Stored items:
● ● ● ● ● ● ●

(* ===== verification/MessageHeaderFrame.v ===== *)
(** * transaction_version.rs and message_header_frame.rs *)

From stdpp Require Import base list numbers.
From Stdlib Require Import ZArith Lia Strings.Byte.
From S2P Require Import Prelude Cursor Bytes.
Local Open Scope Z_scope.
Local Open Scope parser_scope.

Inductive TransactionVersion := Legacy | V0 | V1.

#[global] Instance TransactionVersion_eq_dec : EqDecision TransactionVersion.
Proof. solve_decision. Defined.

(** The discriminant of the [repr(u8)] enum. *)
Definition TransactionVersion_discriminant (v : TransactionVersion) : Z :=
  match v with Legacy => umax U8 | V0 => 0 | V1 => 1 end.

(** [solana_message::MESSAGE_VERSION_PREFIX] marks a versioned message, and
    [solana_message::v1::V1_PREFIX] is the version byte of a v1 message. *)
Definition MESSAGE_VERSION_PREFIX : Z := 0x80.
Definition V1_PREFIX : Z := 0x81.

Record MessageHeaderFrame := {
  mh_offset : Z;
  mh_version : TransactionVersion;
  mh_num_required_signatures : Z;
  mh_num_readonly_signed_accounts : Z;
  mh_num_readonly_unsigned_accounts : Z }.

Definition MessageHeaderFrame_try_new : Parser MessageHeaderFrame :=
  off <- offset ;;
  let message_offset := cast U16 off in
  message_prefix <- read_byte ;;
  version_and_num <-
    (if negb (Z.land message_prefix MESSAGE_VERSION_PREFIX =? 0)
     then
       let version := Z.land message_prefix (unot U8 MESSAGE_VERSION_PREFIX) in
       if version =? 0
       then (num_required_signatures <- read_byte ;; pret (V0, num_required_signatures))
       else lift (Err ParseError)
     else pret (Legacy, message_prefix)) ;;
  num_readonly_signed_accounts <- read_byte ;;
  num_readonly_unsigned_accounts <- read_byte ;;
  pret {| mh_offset := message_offset;
          mh_version := version_and_num.1;
          mh_num_required_signatures := version_and_num.2;
          mh_num_readonly_signed_accounts := num_readonly_signed_accounts;
          mh_num_readonly_unsigned_accounts := num_readonly_unsigned_accounts |}.

(** ** Wire format *)

Record MessageHeader := {
  num_required_signatures : Z;
  num_readonly_signed_accounts : Z;
  num_readonly_unsigned_accounts : Z }.

Definition wf_header (h : MessageHeader) : Prop :=
  in_width U8 (num_required_signatures h) /\
  in_width U8 (num_readonly_signed_accounts h) /\
  in_width U8 (num_readonly_unsigned_accounts h).

Definition encode_header (h : MessageHeader) : list byte :=
  [byte_of_Z (num_required_signatures h); byte_of_Z (num_readonly_signed_accounts h);
   byte_of_Z (num_readonly_unsigned_accounts h)].

Definition header_frame (off : Z) (v : TransactionVersion) (h : MessageHeader) :
    MessageHeaderFrame :=
  {| mh_offset := cast U16 off;
     mh_version := v;
     mh_num_required_signatures := num_required_signatures h;
     mh_num_readonly_signed_accounts := num_readonly_signed_accounts h;
     mh_num_readonly_unsigned_accounts := num_readonly_unsigned_accounts h |}.

Definition header_grammar : Grammar MessageHeaderFrame := fun off c _ frame =>
  exists h, wf_header h /\
    ((num_required_signatures h < 128 /\ c = encode_header h /\
      frame = header_frame off Legacy h) \/
     (c = byte_of_Z MESSAGE_VERSION_PREFIX :: encode_header h /\
      frame = header_frame off V0 h)).

Lemma version_prefix_bits b :
  in_width U8 b ->
  (Z.land b MESSAGE_VERSION_PREFIX =? 0) = (b <? 128) /\
  (128 <= b -> (Z.land b (unot U8 MESSAGE_VERSION_PREFIX) =? 0) = (b =? 128)).
Proof.
  intros Hb. split; [by apply land_80|]. intros Hb'.
  change (unot U8 MESSAGE_VERSION_PREFIX) with 0x7F. rewrite land_7F.
  uints. replace b with (b - 128 + 1 * 128) at 1 by lia.
  rewrite Z_mod_plus_full, Z.mod_small by lia. repeat zcase; (done || lia).
Qed.

Lemma parses_MessageHeaderFrame_try_new : parses MessageHeaderFrame_try_new header_grammar.
Proof.
  unfold MessageHeaderFrame_try_new. eapply parses_ext; [parse_auto|].
  intros off c rest f Ho Hr. split.
  - intros Hg. grammar_facts; [|done|].
    all: match goal with Hb' : negb (Z.land ?p _ =? 0) = _ |- _ => rename Hb' into Hb;
      destruct (version_prefix_bits p) as [Hv1 Hv2]; [done|]; rewrite Hv1 in Hb end.
    + apply negb_true_iff, Z.ltb_ge in Hb. rename select ((_ =? _) = true) into He.
      rewrite Hv2 in He by done. apply Z.eqb_eq in He. subst.
      eexists {| num_required_signatures := _ |}. split; [|right; split; done]. done.
    + apply negb_false_iff, Z.ltb_lt in Hb.
      eexists {| num_required_signatures := _ |}. split; [|left; done]. done.
  - intros (h & (H1 & H2 & H3) & [(Hlt & -> & ->)|(-> & ->)]).
    + apply bind_step. eexists. split; [done|].
      apply bind_enc. exists (num_required_signatures h). eexists. split_and!; [done|done|].
      unfold id. rewrite (proj1 (version_prefix_bits _ H1)).
      destruct (Z.ltb_spec (num_required_signatures h) 128); [|lia]. simpl negb. cbv iota.
      eexists [], _, _. split_and!; [done|done|].
      apply bind_enc. exists (num_readonly_signed_accounts h). eexists. split_and!; [done|done|].
      apply bind_enc. exists (num_readonly_unsigned_accounts h), []. split_and!; [done|done|].
      done.
    + apply bind_step. eexists. split; [done|].
      apply bind_enc. exists MESSAGE_VERSION_PREFIX. eexists. split_and!; [done|done|].
      simpl negb. cbv iota.
      eexists [_], _, (V0, num_required_signatures h). split_and!; [done| |].
      { apply bind_enc. exists (num_required_signatures h), []. by split_and!. }
      apply bind_enc. exists (num_readonly_signed_accounts h). eexists. split_and!; [done|done|].
      apply bind_enc. exists (num_readonly_unsigned_accounts h), []. split_and!; [done|done|].
      done.
Qed.
#[export] Hint Resolve parses_MessageHeaderFrame_try_new : parses.
(** The serialization of a message whose mask has these bytes. *)
Definition encode_with_mask (mask : list byte) (m : Message) : list byte :=
  match msg_version m with
  | Legacy =>
      encode_header (msg_header m) ++ encode_keys (msg_account_keys m) ++
      msg_recent_blockhash m ++ encode_instructions (msg_instructions m)
  | V0 =>
      (byte_of_Z MESSAGE_VERSION_PREFIX :: encode_header (msg_header m)) ++
      encode_keys (msg_account_keys m) ++
      msg_recent_blockhash m ++ encode_instructions (msg_instructions m) ++
      encode_atls (msg_address_table_lookups m)
  | V1 =>
      (byte_of_Z V1_PREFIX :: encode_header (msg_header m)) ++
      mask ++ msg_recent_blockhash m ++
      [byte_of_Z (len (msg_instructions m)); byte_of_Z (len (msg_account_keys m))] ++
      concat (msg_account_keys m) ++ encode_config_values (msg_config m) ++
      encode_v1_instructions (msg_instructions m)
  end.

(** The documented wire format: all integers are little-endian. *)
Definition encode_message (m : Message) : list byte :=
  encode_with_mask (le_bytes 4 (config_mask (msg_config m))) m.

Section Target.
  Context `{Target}.

(** A message is read with its mask in the byte order of the target, because
    message_frame.rs copies the mask without [from_le]: on a little-endian target
    this is its serialization. *)
Definition native_message (m : Message) : list byte :=
  encode_with_mask (native_bytes 4 (config_mask (msg_config m))) m.

(** Where the parts of a message are, from its start. *)
Definition keys_position (m : Message) : Z :=
  match msg_version m with Legacy => 4 | V0 => 5 | V1 => 42 end.

Definition blockhash_position (m : Message) : Z :=
  match msg_version m with
  | Legacy | V0 => keys_position m + 32 * len (msg_account_keys m)
  | V1 => 8
  end.

Definition values_position (m : Message) : Z := keys_position m + 32 * len (msg_account_keys m).

Definition instructions_position (m : Message) : Z :=
  match msg_version m with
  | Legacy | V0 => blockhash_position m + 32
  | V1 => values_position m + len (encode_config_values (msg_config m))
  end.

Definition atls_position (m : Message) : Z :=
  instructions_position m + len (encode_instructions (msg_instructions m)).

● ● ● ● ● ● ●

_WHAT TO WORK ON_
Set down again, word for word, the stretch of records from the line with "apply bind_enc. exists (num_required_signatures h)." to the line with "eexists [_], _, (V0, num_required_signatures", both of those lines included.

_EXERCISE RESULT_
      apply bind_enc. exists (num_required_signatures h). eexists. split_and!; [done|done|].
      unfold id. rewrite (proj1 (version_prefix_bits _ H1)).
      destruct (Z.ltb_spec (num_required_signatures h) 128); [|lia]. simpl negb. cbv iota.
      eexists [], _, _. split_and!; [done|done|].
      apply bind_enc. exists (num_readonly_signed_accounts h). eexists. split_and!; [done|done|].
      apply bind_enc. exists (num_readonly_unsigned_accounts h), []. split_and!; [done|done|].
      done.
    + apply bind_step. eexists. split; [done|].
      apply bind_enc. exists MESSAGE_VERSION_PREFIX. eexists. split_and!; [done|done|].
      simpl negb. cbv iota.
      eexists [_], _, (V0, num_required_signatures h). split_and!; [done| |].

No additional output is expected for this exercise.